After counting the lines below that contain "flags", reply with that number alone.

SUPPLIED DATA START

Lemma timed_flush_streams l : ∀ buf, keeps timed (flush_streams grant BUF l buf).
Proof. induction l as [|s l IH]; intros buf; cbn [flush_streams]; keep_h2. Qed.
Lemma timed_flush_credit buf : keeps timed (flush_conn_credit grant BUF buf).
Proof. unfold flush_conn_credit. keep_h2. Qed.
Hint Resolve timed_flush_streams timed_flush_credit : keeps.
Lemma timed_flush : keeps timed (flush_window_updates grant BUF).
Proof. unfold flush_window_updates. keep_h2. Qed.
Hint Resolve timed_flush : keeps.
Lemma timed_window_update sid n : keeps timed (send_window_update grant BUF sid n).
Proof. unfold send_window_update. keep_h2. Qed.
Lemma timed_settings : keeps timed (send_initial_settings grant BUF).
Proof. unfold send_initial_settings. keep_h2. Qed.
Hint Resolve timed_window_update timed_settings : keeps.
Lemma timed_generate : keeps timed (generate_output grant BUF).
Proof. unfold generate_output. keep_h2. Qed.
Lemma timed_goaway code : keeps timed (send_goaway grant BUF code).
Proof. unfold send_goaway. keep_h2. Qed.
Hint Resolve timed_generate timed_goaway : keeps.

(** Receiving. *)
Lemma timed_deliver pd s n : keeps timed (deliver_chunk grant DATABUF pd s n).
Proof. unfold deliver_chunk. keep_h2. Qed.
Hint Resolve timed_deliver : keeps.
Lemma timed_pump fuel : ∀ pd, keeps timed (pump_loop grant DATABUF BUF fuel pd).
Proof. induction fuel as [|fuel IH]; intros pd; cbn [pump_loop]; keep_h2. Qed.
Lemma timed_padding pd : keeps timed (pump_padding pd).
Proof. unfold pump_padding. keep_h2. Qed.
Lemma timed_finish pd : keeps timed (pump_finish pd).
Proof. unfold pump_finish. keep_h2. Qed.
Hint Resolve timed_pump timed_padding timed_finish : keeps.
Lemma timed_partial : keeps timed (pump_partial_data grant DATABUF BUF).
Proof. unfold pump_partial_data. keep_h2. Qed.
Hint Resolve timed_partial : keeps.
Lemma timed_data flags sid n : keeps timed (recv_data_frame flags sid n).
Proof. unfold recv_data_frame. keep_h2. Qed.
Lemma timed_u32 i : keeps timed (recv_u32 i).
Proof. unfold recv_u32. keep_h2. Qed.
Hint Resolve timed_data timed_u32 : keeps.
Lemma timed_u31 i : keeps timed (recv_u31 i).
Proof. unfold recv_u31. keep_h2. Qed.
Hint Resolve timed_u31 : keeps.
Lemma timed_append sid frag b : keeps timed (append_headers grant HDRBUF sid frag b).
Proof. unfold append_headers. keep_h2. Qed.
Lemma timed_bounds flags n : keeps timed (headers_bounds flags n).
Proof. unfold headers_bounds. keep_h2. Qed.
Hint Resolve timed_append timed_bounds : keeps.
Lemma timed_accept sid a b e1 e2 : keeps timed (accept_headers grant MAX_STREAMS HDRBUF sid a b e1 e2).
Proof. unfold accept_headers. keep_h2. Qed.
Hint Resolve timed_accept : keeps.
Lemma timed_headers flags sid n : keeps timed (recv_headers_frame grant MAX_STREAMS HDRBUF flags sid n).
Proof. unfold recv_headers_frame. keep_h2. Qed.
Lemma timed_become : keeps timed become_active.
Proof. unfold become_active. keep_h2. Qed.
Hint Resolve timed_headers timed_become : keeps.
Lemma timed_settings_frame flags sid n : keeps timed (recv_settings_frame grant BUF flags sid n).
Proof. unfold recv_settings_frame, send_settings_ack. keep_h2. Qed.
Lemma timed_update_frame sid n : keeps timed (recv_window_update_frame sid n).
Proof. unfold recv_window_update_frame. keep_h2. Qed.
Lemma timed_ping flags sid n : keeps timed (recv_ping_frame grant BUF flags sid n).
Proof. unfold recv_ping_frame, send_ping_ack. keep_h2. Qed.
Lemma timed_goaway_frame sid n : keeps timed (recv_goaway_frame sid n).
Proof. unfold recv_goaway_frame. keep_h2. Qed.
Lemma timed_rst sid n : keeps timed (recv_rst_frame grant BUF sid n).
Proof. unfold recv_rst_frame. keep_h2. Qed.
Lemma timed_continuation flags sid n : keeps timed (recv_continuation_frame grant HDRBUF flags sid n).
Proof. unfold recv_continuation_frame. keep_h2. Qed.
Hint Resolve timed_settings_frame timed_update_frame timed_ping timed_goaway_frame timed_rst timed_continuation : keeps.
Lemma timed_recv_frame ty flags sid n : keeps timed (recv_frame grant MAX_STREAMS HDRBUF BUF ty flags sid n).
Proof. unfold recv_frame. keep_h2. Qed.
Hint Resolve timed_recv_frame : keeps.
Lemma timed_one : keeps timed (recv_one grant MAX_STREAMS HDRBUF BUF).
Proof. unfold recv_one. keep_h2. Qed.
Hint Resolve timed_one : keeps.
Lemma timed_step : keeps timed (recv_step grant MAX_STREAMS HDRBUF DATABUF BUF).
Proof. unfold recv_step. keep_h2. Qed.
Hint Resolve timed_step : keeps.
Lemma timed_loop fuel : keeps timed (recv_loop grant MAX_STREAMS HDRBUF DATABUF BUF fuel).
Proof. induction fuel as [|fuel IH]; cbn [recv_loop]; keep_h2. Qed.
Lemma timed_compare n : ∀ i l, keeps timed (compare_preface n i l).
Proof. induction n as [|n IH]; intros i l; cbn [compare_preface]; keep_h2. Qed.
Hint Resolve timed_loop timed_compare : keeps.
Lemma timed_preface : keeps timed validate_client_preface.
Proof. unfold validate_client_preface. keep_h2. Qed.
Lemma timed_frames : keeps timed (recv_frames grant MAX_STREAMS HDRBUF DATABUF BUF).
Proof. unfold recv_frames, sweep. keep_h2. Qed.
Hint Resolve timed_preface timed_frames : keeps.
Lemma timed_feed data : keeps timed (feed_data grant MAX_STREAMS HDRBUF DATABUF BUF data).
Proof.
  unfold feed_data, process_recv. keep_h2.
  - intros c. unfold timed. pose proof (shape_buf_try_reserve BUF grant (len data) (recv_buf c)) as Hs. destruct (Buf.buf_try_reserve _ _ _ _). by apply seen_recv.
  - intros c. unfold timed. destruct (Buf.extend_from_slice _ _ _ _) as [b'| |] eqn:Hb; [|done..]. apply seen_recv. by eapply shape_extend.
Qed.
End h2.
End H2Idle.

SUPPLIED DATA END

- RESULT
7